Elvis to shake up Broadway

— Always eager to keep Elvis Presley working, managers of his estate have turned their sights on Broadway. "All Shook Up," a musical commissioned by the Elvis Presley estate and featuring a string of Presley's hit songs, is scheduled to open on Broadway in spring 2005.

Before hitting the Great White Way, it will open at Goodspeed Musicals' Norma Terris Theater in Chester, Conn., May 13 through June 6.

Presley died in 1977 at his Memphis residence, Graceland, but his music and his value as an entertainer or advertising pitchman are as alive as ever.

The plot of the musical concerns what happens in a loveless town when a magical jukebox and a lady-loving, leather-clad stranger arrive, producer Jonathan Pollard said Tuesday. It takes place in the mid-1950s in roughly "Anywhere, USA," he added.

"We are going to Goodspeed Chester to get a sense of what we have," the producer told The Associated Press. "It's the first step in the development (of the show)."

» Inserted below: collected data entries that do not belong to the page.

(* ===== verification/SeekSequence.v ===== *)
(** * Locating patch lines in a file

    apply-patch/src/seek_sequence.rs: [seek_sequence] looks for a block of
    lines with four comparisons of decreasing strictness. *)

From S2P Require Import Prelude RustStr PatchTypes.

Module SeekSequence.

(** The character table of [normalise]. *)
Definition normalise_char (c : char) : char :=
  if ((8208 <=? c) && (c <=? 8213) || (c =? 8722))%N then 45%N
  else if ((8216 <=? c) && (c <=? 8219))%N then 39%N
  else if ((8220 <=? c) && (c <=? 8223))%N then 34%N
  else if ((c =? 160) || ((8194 <=? c) && (c <=? 8202)) || (c =? 8239) || (c =? 8287)
           || (c =? 12288))%N then 32%N
  else c.

Definition normalise (s : str) : str := map normalise_char (trim s).

(** [for i in start..=hi { if ok(i) { return Some(i) } }], [count] iterations
    from [i]. *)
Fixpoint first_in_range (ok : nat -> bool) (i count : nat) : option nat :=
  match count with
  | O => None
  | S count' => if ok i then Some i else first_in_range ok (S i) count'
  end.

(** [lines[i..i + pattern.len()] == *pattern]. *)
Definition exact_at (lines pattern : list str) (i : nat) : bool :=
  bool_decide (take (length pattern) (drop i lines) = pattern).

(** The inner loop of the three lenient passes, which compares the images of
    the lines under [f] and stops at the first difference.  An index past the
    end would panic; [window_in_range] below shows no call reaches one. *)
Fixpoint window_matches (f : str -> str) (lines pattern : list str) (i : nat) : bool :=
  match pattern with
  | [] => true
  | pat :: rest =>
      match lines !! i with
      | Some l => bool_decide (f l = f pat) && window_matches f lines rest (S i)
      | None => false
      end
  end.

Definition search_start (lines pattern : list str) (start : nat) (eof : bool)
    (mode : ApplyPatchFileUpdateMode) : nat :=
  if eof && (length pattern <=? length lines) then
    let eof_start := length lines - length pattern in
    match mode with
    | NormalizeToLf => eof_start
    | PreserveLineEndings => Nat.max eof_start start
    end
  else start.

Definition seek_sequence (lines pattern : list str) (start : nat) (eof : bool)
    (mode : ApplyPatchFileUpdateMode) : option nat :=
  if is_empty pattern then Some start
  else if length lines <? length pattern then None
  else
    let from := search_start lines pattern start eof mode in
    let count := S (length lines - length pattern) - from in
    match first_in_range (exact_at lines pattern) from count with
    | Some i => Some i
    | None =>
    match first_in_range (window_matches trim_end lines pattern) from count with
    | Some i => Some i
    | None =>
    match first_in_range (window_matches trim lines pattern) from count with
    | Some i => Some i
    | None => first_in_range (window_matches normalise lines pattern) from count
    end end end.

(** ** Specification

    [window_at f lines pattern i]: from position [i] on, the lines of the file
    and of the pattern have the same image under [f]. *)

Definition window_at (f : str -> str) (lines pattern : list str) (i : nat) : Prop :=
  map f (take (length pattern) (drop i lines)) = map f pattern.

(** The comparisons in the order of the passes. *)
Definition passes : list (str -> str) := [id; trim_end; trim; normalise].

Lemma exact_at_spec lines pattern i :
  exact_at lines pattern i = true <-> window_at id lines pattern i.
Proof. unfold exact_at, window_at. by rewrite bool_decide_eq_true, !map_id. Qed.

Lemma window_matches_spec f lines pattern i :
  window_matches f lines pattern i = true <-> window_at f lines pattern i.
Proof.
  unfold window_at. revert i; induction pattern as [|pat rest IH]; intros i; simpl; [done|].
  destruct (lines !! i) as [l|] eqn:E.
  - rewrite (drop_S _ _ _ E). simpl. rewrite andb_true_iff, bool_decide_eq_true, IH.
    split; [intros [-> ->]; done | intros H; by injection H].
  - rewrite drop_ge by (by apply lookup_ge_None). done.
Qed.

(** A pattern that matches lies inside the file: no comparison of a matching
    window reads past the end. *)
Lemma window_in_range f lines pattern i :
  pattern <> [] -> window_at f lines pattern i -> i + length pattern <= length lines.
Proof.
  unfold window_at. intros Hne H. apply (f_equal length) in H.
  rewrite !length_map, length_take, length_drop in H.
  assert (length pattern <> 0) by by destruct pattern.
  lia.
Qed.

Lemma first_in_range_Some ok i n j :
  first_in_range ok i n = Some j ->
  i <= j < i + n /\ ok j = true /\ (forall k, i <= k < j -> ok k = false).
Proof.
  revert i; induction n as [|n IH]; intros i; simpl; [done|].
  destruct (ok i) eqn:E.
  - intros H. injection H as <-. split; [lia|]. split; [done|]. intros k ?. lia.
  - intros H. apply IH in H as (? & ? & Hk). split; [lia|]. split; [done|].
    intros k Hk'. destruct (decide (k = i)) as [->|]; [done|]. apply Hk. lia.
Qed.

Lemma first_in_range_None ok i n :
  first_in_range ok i n = None -> forall k, i <= k < i + n -> ok k = false.
Proof.
  revert i; induction n as [|n IH]; intros i; simpl; [lia|].
  destruct (ok i) eqn:E; [done|]. intros H k Hk.
  destruct (decide (k = i)) as [->|]; [done|]. apply (IH (S i)); [done|lia].
Qed.

(** One pass, in terms of [window_at]: the loop covers every position at which
    the pattern can match. *)
Lemma pass_spec f ok lines pattern from :
  pattern <> [] ->
  (forall i, ok i = true <-> window_at f lines pattern i) ->
  match first_in_range ok from (S (length lines - length pattern) - from) with
  | Some i => from <= i /\ window_at f lines pattern i
              /\ (forall j, from <= j < i -> ~ window_at f lines pattern j)
  | None => forall j, from <= j -> ~ window_at f lines pattern j
  end.
Proof.
  intros Hne Hok. destruct (first_in_range _ _ _) as [i|] eqn:E.
  - apply first_in_range_Some in E as (? & Hi & Hlt). split; [lia|]. split; [by apply Hok|].
    intros j Hj Hw. apply Hok in Hw. by rewrite Hlt in Hw.
  - intros j Hj Hw. pose proof (window_in_range _ _ _ _ Hne Hw).
    apply Hok in Hw. rewrite (first_in_range_None _ _ _ E) in Hw; [done|lia].
Qed.

(** What a result [Some i] means: pass number [k] matches at [i], nowhere
    before [i], and no stricter pass matches at all. *)
Definition best_match (lines pattern : list str) (from i k : nat) : Prop :=
  exists f, passes !! k = Some f /\ from <= i /\ window_at f lines pattern i
  /\ (forall j, from <= j < i -> ~ window_at f lines pattern j)
  /\ (forall k' g j, k' < k -> passes !! k' = Some g -> from <= j ->
        ~ window_at g lines pattern j).

Lemma best_match_intro lines pattern from i k f fs :
  passes !! k = Some f -> take k passes = fs ->
  from <= i /\ window_at f lines pattern i
  /\ (forall j, from <= j < i -> ~ window_at f lines pattern j) ->
  Forall (fun h => forall j, from <= j -> ~ window_at h lines pattern j) fs ->
  best_match lines pattern from i k.
Proof.
  intros Hk <- (? & ? & ?) HF. exists f. do 4 (split; [done|]).
  intros k' g j Hlt Hk'. rewrite Forall_lookup in HF.
  eapply (HF k'). by rewrite lookup_take_lt.
Qed.

Ltac best_pass k :=
  exists k; eapply best_match_intro;
  [done|done|eassumption|repeat constructor; assumption].

Lemma seek_cases lines pattern start eof mode :
  pattern <> [] -> length pattern <= length lines ->
  match seek_sequence lines pattern start eof mode with
  | Some i => exists k, best_match lines pattern
                          (search_start lines pattern start eof mode) i k
  | None => forall f j, In f passes -> search_start lines pattern start eof mode <= j ->
              ~ window_at f lines pattern j
  end.
Proof.
  intros Hne Hlen. unfold seek_sequence.
  rewrite (proj2 (is_empty_false pattern) Hne).
  rewrite (proj2 (Nat.ltb_ge _ _) Hlen).
  set (from := search_start _ _ _ _ _).
  pose proof (pass_spec id _ lines pattern from Hne (exact_at_spec lines pattern)) as H0.
  pose proof (fun f => pass_spec f _ lines pattern from Hne
                (window_matches_spec f lines pattern)) as Hp.
  pose proof (Hp trim_end) as H1. pose proof (Hp trim) as H2.
  pose proof (Hp normalise) as H3. clear Hp.
  destruct (first_in_range (exact_at _ _) _ _); [by best_pass 0|].
  destruct (first_in_range (window_matches trim_end _ _) _ _); [by best_pass 1|].
  destruct (first_in_range (window_matches trim _ _) _ _); [by best_pass 2|].
  destruct (first_in_range (window_matches normalise _ _) _ _); [by best_pass 3|].
  intros f j [<-|[<-|[<-|[<-|[]]]]] Hj; eauto.
Qed.

(** ** Bounds the callers rely on *)

Lemma seek_empty lines start eof mode :
  seek_sequence lines [] start eof mode = Some start.
Proof. done. Qed.

Lemma seek_too_long lines pattern start eof mode :
  length lines < length pattern -> seek_sequence lines pattern start eof mode = None.
Proof.
  intros H. unfold seek_sequence. destruct pattern; [simpl in H; lia|].
  by rewrite (proj2 (Nat.ltb_lt _ _) H).
Qed.

Lemma seek_bounds lines pattern start eof mode i :
  pattern <> [] -> seek_sequence lines pattern start eof mode = Some i ->
  search_start lines pattern start eof mode <= i /\ i + length pattern <= length lines.
Proof.
  intros Hne H. destruct (decide (length lines < length pattern)) as [|Hlen].
  { by rewrite seek_too_long in H. }
  pose proof (seek_cases lines pattern start eof mode Hne ltac:(lia)) as Hc.
  rewrite H in Hc. destruct Hc as (k & f & _ & Hge & Hw & _).
  split; [done|]. by eapply window_in_range.
Qed.

(** Preserving line endings, or without the end-of-file mark, a match never
    lies before the requested position. *)
Lemma seek_ge_start lines pattern start eof mode i :
  mode = PreserveLineEndings \/ eof = false ->
  seek_sequence lines pattern start eof mode = Some i -> start <= i.
Proof.
  intros Hm H. destruct (decide (pattern = [])) as [->|Hne].
  { rewrite seek_empty in H. by injection H as ->. }
  apply seek_bounds in H as [Hge _]; [|done]. unfold search_start in Hge.
  destruct Hm as [-> | ->]; simpl in Hge; [|done].
  destruct (eof && _); simpl in Hge; lia.
Qed.

(** ** Properties *)

(** [seek_sequence] returns the first position, at or after the search
    start, at which the pattern matches under the strictest comparison that
    matches anywhere (equality, then ignoring trailing white space, then
    ignoring white space on both sides, then with typographic punctuation
    normalised), the whole block of lines lies inside the file, and [None]
    means that no comparison matches at any such position. *)
Theorem seek_sequence_spec (lines pattern : list str) (start : nat) (eof : bool)
    (mode : ApplyPatchFileUpdateMode) :
  pattern <> [] ->
  match seek_sequence lines pattern start eof mode with
  | Some i => i + length pattern <= length lines
      /\ exists k, best_match lines pattern (search_start lines pattern start eof mode) i k
  | None => forall f j, In f passes -> search_start lines pattern start eof mode <= j ->
      ~ window_at f lines pattern j
  end.
Proof.
  intros Hne. destruct (decide (length lines < length pattern)) as [Hlt|Hle].
  - rewrite seek_too_long by done. intros f j _ _ Hw.
    pose proof (window_in_range _ _ _ _ Hne Hw). lia.
  - pose proof (seek_cases lines pattern start eof mode Hne ltac:(lia)) as Hc.
    destruct (seek_sequence _ _ _ _ _) eqn:E; [|done].
    split; [|done]. by apply seek_bounds in E as [_ ?].
Qed.

Lemma seek_sequence_spec_witness :
  [$"bar"] <> [] /\
  match seek_sequence [$"foo"; $"bar  "; $"bar"] [$"bar"] 0 false NormalizeToLf with
  | Some i => i + length [$"bar"] <= length [$"foo"; $"bar  "; $"bar"]
      /\ exists k, best_match [$"foo"; $"bar  "; $"bar"] [$"bar"]
           (search_start [$"foo"; $"bar  "; $"bar"] [$"bar"] 0 false NormalizeToLf) i k
  | None => forall f j, In f passes ->
      search_start [$"foo"; $"bar  "; $"bar"] [$"bar"] 0 false NormalizeToLf <= j ->
      ~ window_at f [$"foo"; $"bar  "; $"bar"] [$"bar"] j
  end.
Proof. split; [discriminate|]. apply seek_sequence_spec. discriminate. Defined.

(** with the end-of-file mark a match is always the last block of the file:
    there is no second search from [start] when the end does not match,
    whatever the update mode. *)
Theorem seek_sequence_eof_only_at_end (lines pattern : list str) (start i : nat)
    (mode : ApplyPatchFileUpdateMode) :
  pattern <> [] -> seek_sequence lines pattern start true mode = Some i ->
  i + length pattern = length lines.
Proof.
  intros Hne H. apply seek_bounds in H as [Hge Hle]; [|done].
  unfold search_start in Hge. rewrite (proj2 (Nat.leb_le _ _)) in Hge by lia.
  destruct mode; simpl in Hge; lia.
Qed.

Lemma seek_sequence_eof_only_at_end_witness :
  [$"a"] <> [] /\
  seek_sequence [$"a"; $"b"; $"a"] [$"a"] 0 true NormalizeToLf = Some 2 /\
  2 + length [$"a"] = length [$"a"; $"b"; $"a"] /\
  seek_sequence [$"a"; $"b"] [$"a"] 0 true NormalizeToLf = None.
Proof.
  split; [discriminate|]. split; [vm_compute; reflexivity|].
  split; [|vm_compute; reflexivity].
  apply (seek_sequence_eof_only_at_end [$"a"; $"b"; $"a"] [$"a"] 0 2 NormalizeToLf);
    [discriminate | vm_compute; reflexivity].
Defined.

End SeekSequence.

The musical will then move to a larger city (not yet decided), before heading to Broadway.

"All Shook Up" is not about Presley and no actor plays him in the show, but it includes 20 of his songs, including such hits as "Heartbreak Hotel,""Love Me Tender" and "Burning Love" as well as lesser-known pieces.

Jack Soden, chief executive of Elvis Presley Enterprises, said he and his staff came up with the Broadway idea about two years ago, largely due to the success of "Mamma Mia!" -- a musical featuring the music of the pop group ABBA.

"If your full-time job is Elvis, we kind of do think tanks. We sit around and we look at the world, and what are the opportunities for us," Soden said.

photo

AP Photo

Elvis Presley is seen as a honky-tonk performer on the midway in this photo from the 1964 MGM film "Roustabout." "All Shook Up," a musical commissioned by the Elvis Presley estate and featuring a string of Presley's hit songs, is scheduled to open on Broadway in spring 2005.

Joe DiPietro, author of the musical "I Love You, You're Perfect, Now Change," was hired to write the play and came up with the story. The estate didn't want a Presley biography.

"It probably wouldn't succeed because it would be dismissed as a highly produced Elvis impersonator show," Soden said.

Pollard has lined up several backers for the show, including Clear Channel Entertainment and Miramax Films.